Write out, word for word, every line in the data below from the one containing "their theorems; [ServiceRights]: the" to the one containing "that an application links;", both of them included.
EXCERPTED RECORDS Block Start
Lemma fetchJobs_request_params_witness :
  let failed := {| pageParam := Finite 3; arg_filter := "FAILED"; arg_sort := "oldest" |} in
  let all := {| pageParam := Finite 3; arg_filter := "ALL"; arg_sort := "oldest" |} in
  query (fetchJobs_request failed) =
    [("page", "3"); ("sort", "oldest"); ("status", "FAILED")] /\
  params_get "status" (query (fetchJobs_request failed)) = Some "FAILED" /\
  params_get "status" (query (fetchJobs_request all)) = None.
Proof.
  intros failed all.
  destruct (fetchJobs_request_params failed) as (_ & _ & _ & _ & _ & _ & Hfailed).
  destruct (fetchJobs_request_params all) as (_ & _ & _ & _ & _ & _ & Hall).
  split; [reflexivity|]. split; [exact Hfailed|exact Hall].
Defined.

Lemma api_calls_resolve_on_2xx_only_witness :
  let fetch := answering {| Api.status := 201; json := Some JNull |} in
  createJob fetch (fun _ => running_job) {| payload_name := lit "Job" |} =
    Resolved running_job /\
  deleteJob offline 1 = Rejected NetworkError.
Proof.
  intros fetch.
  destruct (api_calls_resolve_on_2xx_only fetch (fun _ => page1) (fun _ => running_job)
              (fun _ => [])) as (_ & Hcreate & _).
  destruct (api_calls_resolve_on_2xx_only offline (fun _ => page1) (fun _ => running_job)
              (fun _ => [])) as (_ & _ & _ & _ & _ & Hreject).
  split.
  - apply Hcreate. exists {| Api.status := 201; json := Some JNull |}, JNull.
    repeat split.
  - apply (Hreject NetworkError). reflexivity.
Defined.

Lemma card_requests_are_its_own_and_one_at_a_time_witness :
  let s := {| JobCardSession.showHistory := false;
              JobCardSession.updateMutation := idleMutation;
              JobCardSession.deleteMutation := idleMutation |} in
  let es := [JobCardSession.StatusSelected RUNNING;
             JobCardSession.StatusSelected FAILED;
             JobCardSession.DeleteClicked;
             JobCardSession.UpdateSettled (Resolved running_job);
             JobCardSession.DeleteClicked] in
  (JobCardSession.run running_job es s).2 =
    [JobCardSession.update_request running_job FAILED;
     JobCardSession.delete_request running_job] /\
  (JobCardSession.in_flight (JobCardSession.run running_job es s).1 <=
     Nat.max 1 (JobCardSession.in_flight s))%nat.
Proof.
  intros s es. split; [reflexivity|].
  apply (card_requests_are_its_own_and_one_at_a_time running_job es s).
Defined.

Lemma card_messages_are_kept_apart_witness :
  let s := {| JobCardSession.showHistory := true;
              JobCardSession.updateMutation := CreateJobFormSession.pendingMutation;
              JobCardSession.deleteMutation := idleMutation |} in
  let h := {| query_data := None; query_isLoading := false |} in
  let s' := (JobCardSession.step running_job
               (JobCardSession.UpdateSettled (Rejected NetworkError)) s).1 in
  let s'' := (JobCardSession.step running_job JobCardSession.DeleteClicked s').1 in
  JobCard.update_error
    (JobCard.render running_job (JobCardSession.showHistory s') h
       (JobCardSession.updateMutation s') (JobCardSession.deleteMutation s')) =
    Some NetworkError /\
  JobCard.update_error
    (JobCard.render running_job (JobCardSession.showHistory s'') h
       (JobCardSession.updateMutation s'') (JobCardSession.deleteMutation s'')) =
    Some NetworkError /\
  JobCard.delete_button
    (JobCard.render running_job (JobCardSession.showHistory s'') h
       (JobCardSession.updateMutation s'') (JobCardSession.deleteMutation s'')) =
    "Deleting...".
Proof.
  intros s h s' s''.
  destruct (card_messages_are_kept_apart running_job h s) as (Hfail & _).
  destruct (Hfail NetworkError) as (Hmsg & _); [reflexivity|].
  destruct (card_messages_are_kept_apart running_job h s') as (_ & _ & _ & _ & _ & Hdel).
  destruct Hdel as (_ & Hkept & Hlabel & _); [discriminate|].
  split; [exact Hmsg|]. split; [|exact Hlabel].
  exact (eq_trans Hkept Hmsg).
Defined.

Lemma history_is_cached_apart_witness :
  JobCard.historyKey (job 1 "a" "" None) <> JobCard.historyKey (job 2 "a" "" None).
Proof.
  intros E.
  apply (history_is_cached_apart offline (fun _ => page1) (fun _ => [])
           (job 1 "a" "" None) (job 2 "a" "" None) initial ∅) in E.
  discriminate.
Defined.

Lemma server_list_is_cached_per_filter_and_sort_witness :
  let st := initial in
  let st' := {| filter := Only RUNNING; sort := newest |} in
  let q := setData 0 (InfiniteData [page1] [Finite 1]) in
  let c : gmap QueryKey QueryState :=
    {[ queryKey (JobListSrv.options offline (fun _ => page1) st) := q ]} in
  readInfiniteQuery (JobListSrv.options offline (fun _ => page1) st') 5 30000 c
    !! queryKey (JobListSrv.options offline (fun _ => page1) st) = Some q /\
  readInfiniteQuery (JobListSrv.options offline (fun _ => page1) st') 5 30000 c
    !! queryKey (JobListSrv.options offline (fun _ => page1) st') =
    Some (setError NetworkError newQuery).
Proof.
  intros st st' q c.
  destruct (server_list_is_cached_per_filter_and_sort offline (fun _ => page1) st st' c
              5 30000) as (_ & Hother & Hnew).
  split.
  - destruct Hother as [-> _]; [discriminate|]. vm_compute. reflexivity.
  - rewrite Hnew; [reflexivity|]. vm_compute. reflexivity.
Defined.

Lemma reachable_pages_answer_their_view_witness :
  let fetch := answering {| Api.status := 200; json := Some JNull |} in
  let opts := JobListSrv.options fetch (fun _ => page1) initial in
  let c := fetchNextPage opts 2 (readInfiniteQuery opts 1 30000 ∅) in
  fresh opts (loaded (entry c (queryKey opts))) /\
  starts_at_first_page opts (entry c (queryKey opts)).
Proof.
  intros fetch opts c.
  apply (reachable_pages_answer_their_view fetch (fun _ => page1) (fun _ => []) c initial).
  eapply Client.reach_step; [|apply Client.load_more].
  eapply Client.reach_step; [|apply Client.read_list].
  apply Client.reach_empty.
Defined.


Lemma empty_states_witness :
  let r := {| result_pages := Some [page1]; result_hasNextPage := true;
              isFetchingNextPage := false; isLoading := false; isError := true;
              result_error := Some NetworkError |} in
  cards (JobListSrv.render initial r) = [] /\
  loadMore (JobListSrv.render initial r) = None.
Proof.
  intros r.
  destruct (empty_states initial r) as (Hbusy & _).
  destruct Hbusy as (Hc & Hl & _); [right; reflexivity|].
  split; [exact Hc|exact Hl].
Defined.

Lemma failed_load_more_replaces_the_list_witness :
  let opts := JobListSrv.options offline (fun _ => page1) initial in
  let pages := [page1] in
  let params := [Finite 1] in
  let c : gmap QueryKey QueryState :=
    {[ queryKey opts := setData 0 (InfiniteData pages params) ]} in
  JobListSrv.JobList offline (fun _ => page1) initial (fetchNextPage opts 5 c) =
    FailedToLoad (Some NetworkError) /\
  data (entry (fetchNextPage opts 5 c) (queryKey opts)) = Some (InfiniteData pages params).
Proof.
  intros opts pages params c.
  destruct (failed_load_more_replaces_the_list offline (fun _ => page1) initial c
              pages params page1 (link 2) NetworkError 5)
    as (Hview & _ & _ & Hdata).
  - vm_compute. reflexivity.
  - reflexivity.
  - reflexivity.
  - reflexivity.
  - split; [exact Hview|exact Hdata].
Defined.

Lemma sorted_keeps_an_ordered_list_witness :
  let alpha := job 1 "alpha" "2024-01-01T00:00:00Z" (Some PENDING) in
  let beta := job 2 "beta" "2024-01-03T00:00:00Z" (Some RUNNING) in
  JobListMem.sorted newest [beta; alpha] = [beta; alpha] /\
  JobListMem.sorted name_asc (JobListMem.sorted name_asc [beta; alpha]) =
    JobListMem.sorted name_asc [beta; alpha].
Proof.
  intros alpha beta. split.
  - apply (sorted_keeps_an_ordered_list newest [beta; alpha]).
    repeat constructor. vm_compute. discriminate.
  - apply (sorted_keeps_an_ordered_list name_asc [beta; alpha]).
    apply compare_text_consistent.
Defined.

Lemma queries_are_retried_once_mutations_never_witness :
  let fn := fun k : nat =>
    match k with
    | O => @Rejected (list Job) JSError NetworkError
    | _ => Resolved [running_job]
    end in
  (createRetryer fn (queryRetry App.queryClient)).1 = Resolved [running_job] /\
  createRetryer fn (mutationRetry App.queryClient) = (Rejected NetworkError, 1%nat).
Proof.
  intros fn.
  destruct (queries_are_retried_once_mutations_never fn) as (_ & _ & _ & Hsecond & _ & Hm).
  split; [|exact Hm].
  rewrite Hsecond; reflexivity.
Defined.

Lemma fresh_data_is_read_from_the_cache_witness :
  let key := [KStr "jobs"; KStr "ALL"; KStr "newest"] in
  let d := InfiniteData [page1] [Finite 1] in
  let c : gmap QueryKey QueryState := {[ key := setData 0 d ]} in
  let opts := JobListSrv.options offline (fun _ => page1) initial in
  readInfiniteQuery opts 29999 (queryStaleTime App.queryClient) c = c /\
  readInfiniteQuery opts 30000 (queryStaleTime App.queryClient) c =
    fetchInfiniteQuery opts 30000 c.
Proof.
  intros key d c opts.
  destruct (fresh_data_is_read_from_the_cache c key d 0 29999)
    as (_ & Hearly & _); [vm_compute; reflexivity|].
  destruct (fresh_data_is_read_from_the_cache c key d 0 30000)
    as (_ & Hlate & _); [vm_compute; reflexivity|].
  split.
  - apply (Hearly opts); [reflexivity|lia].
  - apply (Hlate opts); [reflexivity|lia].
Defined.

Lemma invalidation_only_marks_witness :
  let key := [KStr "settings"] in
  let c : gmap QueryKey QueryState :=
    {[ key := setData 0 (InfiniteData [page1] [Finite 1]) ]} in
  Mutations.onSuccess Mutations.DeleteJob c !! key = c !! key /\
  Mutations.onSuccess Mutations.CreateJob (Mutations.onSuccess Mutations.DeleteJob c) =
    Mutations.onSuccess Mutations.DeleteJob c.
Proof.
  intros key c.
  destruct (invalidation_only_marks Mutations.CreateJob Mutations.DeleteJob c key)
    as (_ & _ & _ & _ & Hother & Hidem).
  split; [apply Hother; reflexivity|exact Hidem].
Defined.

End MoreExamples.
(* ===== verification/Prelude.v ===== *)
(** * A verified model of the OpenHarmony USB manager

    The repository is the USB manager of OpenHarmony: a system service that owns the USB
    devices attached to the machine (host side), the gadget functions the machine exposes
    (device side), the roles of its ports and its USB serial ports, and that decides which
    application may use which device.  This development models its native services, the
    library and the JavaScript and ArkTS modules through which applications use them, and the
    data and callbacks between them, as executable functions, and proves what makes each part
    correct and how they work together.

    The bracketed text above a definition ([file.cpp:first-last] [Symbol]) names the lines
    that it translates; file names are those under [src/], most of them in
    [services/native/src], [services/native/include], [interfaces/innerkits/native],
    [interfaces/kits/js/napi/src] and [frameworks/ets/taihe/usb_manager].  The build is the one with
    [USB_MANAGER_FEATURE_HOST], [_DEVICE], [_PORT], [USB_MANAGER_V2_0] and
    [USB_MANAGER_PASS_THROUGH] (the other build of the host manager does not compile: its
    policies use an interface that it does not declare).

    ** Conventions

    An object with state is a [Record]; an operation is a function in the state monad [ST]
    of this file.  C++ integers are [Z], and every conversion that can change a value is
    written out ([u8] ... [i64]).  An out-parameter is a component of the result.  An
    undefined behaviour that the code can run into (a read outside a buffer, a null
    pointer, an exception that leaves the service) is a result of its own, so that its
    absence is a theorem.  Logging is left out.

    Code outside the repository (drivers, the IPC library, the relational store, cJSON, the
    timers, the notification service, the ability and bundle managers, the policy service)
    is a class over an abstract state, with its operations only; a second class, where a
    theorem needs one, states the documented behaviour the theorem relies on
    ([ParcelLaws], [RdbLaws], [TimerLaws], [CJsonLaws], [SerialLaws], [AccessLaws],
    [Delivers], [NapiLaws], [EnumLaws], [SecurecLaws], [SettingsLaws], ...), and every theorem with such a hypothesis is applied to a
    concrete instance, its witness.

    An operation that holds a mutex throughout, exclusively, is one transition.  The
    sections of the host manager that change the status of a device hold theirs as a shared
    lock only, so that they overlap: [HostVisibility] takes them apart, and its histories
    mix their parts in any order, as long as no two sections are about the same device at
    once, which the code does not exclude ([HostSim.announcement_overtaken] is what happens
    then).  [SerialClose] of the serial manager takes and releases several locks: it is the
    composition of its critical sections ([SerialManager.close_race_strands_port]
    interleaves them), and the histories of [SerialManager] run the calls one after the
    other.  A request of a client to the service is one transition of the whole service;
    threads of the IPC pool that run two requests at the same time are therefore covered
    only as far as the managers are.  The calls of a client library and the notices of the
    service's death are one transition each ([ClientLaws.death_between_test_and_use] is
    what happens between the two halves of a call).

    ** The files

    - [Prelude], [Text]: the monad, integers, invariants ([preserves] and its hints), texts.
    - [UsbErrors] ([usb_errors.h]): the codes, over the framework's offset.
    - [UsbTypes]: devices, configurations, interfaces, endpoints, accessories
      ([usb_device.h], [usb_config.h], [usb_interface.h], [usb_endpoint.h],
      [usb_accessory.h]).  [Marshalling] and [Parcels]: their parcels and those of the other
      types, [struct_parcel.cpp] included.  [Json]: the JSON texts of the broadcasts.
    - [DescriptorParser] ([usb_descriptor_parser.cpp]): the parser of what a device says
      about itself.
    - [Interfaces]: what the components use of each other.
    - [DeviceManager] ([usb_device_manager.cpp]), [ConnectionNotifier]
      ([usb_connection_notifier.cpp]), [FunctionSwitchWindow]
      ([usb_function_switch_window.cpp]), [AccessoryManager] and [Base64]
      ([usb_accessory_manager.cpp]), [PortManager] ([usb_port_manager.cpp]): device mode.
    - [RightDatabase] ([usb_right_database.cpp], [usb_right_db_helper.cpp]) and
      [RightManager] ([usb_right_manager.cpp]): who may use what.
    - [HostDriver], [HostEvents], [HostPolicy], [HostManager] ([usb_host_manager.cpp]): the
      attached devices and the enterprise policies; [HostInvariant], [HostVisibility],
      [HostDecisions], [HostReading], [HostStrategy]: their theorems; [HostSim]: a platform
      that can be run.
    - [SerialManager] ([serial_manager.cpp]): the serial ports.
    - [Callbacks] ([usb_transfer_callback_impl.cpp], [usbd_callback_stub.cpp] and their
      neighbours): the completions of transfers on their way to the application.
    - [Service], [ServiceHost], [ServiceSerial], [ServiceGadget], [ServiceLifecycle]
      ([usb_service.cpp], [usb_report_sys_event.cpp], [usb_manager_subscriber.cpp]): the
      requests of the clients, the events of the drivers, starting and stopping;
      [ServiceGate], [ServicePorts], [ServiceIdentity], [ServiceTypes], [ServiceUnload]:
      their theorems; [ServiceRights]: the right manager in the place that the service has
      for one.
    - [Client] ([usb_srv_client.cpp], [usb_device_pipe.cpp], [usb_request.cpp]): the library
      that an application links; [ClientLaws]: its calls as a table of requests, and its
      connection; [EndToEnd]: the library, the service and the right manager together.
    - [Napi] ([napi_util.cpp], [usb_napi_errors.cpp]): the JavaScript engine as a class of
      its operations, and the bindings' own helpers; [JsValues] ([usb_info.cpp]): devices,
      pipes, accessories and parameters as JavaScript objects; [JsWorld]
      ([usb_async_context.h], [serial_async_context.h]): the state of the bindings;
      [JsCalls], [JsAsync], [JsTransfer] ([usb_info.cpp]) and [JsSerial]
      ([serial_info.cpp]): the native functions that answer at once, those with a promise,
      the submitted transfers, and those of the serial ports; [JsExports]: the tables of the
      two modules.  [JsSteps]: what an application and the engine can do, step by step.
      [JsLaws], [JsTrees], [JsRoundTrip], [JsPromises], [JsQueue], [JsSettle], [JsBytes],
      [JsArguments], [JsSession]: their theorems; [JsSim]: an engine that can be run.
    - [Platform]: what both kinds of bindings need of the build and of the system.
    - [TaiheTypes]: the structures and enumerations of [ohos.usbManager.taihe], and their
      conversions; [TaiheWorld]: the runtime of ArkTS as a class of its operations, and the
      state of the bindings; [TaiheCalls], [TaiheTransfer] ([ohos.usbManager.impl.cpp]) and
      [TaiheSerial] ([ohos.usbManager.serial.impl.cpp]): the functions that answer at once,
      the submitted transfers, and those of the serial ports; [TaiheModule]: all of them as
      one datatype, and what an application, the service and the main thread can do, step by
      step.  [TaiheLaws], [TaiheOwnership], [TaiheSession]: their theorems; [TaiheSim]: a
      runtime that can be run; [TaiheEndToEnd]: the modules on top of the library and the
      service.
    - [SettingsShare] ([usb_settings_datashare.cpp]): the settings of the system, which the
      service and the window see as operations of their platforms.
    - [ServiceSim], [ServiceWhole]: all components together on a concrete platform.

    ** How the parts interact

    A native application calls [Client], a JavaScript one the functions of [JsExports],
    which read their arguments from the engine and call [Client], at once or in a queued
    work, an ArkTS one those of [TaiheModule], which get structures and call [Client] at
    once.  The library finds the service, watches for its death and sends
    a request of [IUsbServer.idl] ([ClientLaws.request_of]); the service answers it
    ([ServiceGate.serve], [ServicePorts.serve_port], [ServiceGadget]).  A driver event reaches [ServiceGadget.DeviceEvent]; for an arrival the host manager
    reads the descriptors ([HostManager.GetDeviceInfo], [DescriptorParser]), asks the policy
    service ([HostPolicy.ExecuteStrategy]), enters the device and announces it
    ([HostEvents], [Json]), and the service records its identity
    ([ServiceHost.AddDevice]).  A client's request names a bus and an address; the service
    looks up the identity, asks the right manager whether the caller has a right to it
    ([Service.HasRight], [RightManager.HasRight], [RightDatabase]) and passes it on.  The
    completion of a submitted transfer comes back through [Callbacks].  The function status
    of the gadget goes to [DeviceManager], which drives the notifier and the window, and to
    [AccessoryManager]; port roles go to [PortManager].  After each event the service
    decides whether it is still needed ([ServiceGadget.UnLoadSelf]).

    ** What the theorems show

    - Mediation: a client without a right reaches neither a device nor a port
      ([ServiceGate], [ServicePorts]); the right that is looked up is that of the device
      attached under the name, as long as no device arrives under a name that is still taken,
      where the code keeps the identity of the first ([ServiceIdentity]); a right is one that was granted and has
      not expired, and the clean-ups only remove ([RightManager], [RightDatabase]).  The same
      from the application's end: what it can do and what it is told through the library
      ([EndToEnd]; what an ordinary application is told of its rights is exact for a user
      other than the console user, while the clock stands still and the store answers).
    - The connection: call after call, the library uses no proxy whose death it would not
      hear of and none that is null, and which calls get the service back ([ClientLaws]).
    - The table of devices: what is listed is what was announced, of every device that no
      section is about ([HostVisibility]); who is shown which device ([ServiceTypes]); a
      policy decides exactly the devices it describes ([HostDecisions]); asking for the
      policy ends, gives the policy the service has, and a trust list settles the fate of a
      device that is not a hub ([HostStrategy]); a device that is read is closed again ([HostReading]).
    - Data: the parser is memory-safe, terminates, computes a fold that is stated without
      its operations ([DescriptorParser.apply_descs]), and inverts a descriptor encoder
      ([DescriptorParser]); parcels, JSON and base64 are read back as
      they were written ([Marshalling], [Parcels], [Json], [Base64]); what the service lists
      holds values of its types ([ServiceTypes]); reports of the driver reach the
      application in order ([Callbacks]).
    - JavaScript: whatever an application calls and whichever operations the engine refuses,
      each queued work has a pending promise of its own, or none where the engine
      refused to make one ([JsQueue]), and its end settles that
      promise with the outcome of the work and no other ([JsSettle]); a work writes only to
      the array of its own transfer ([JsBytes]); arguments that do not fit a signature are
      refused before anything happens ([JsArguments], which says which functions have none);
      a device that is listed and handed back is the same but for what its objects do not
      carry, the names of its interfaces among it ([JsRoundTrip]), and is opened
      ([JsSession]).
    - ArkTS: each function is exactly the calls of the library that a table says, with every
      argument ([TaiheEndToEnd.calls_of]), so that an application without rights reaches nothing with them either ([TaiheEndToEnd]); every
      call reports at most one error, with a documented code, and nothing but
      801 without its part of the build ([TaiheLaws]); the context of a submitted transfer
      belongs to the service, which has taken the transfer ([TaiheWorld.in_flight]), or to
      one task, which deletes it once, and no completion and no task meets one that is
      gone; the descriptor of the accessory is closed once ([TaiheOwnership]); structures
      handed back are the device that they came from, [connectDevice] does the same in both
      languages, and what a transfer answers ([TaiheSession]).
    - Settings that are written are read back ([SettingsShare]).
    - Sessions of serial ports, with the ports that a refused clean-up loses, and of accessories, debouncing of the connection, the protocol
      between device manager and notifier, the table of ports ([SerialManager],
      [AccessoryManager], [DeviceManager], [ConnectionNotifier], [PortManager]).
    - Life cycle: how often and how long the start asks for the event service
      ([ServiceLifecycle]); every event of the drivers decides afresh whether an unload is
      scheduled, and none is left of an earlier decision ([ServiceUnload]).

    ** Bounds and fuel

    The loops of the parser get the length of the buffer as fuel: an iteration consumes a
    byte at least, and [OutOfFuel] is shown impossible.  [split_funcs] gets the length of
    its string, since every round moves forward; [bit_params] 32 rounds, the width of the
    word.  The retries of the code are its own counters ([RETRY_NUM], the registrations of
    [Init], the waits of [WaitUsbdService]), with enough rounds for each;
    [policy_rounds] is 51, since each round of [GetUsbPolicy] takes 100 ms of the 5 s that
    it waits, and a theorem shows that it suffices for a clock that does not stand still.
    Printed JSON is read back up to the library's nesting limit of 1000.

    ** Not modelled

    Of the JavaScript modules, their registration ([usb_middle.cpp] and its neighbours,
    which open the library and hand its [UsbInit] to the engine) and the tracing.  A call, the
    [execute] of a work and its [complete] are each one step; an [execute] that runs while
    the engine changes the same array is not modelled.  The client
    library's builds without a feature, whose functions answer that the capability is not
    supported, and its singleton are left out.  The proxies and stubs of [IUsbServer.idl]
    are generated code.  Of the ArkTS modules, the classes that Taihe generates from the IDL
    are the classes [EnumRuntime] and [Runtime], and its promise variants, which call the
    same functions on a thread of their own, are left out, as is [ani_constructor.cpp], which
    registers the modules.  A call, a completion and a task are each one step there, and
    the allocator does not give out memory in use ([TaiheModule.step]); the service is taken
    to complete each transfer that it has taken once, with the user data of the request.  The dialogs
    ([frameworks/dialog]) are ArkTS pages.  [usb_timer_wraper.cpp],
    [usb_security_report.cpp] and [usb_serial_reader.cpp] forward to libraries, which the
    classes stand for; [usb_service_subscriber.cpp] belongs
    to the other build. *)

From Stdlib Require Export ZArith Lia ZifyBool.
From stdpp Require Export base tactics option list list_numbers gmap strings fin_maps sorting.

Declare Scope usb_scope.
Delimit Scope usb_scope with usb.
EXCERPTED RECORDS Block End
» **COMPLETED TASK**
      their theorems; [ServiceRights]: the right manager in the place that the service has
      for one.
    - [Client] ([usb_srv_client.cpp], [usb_device_pipe.cpp], [usb_request.cpp]): the library
      that an application links; [ClientLaws]: its calls as a table of requests, and its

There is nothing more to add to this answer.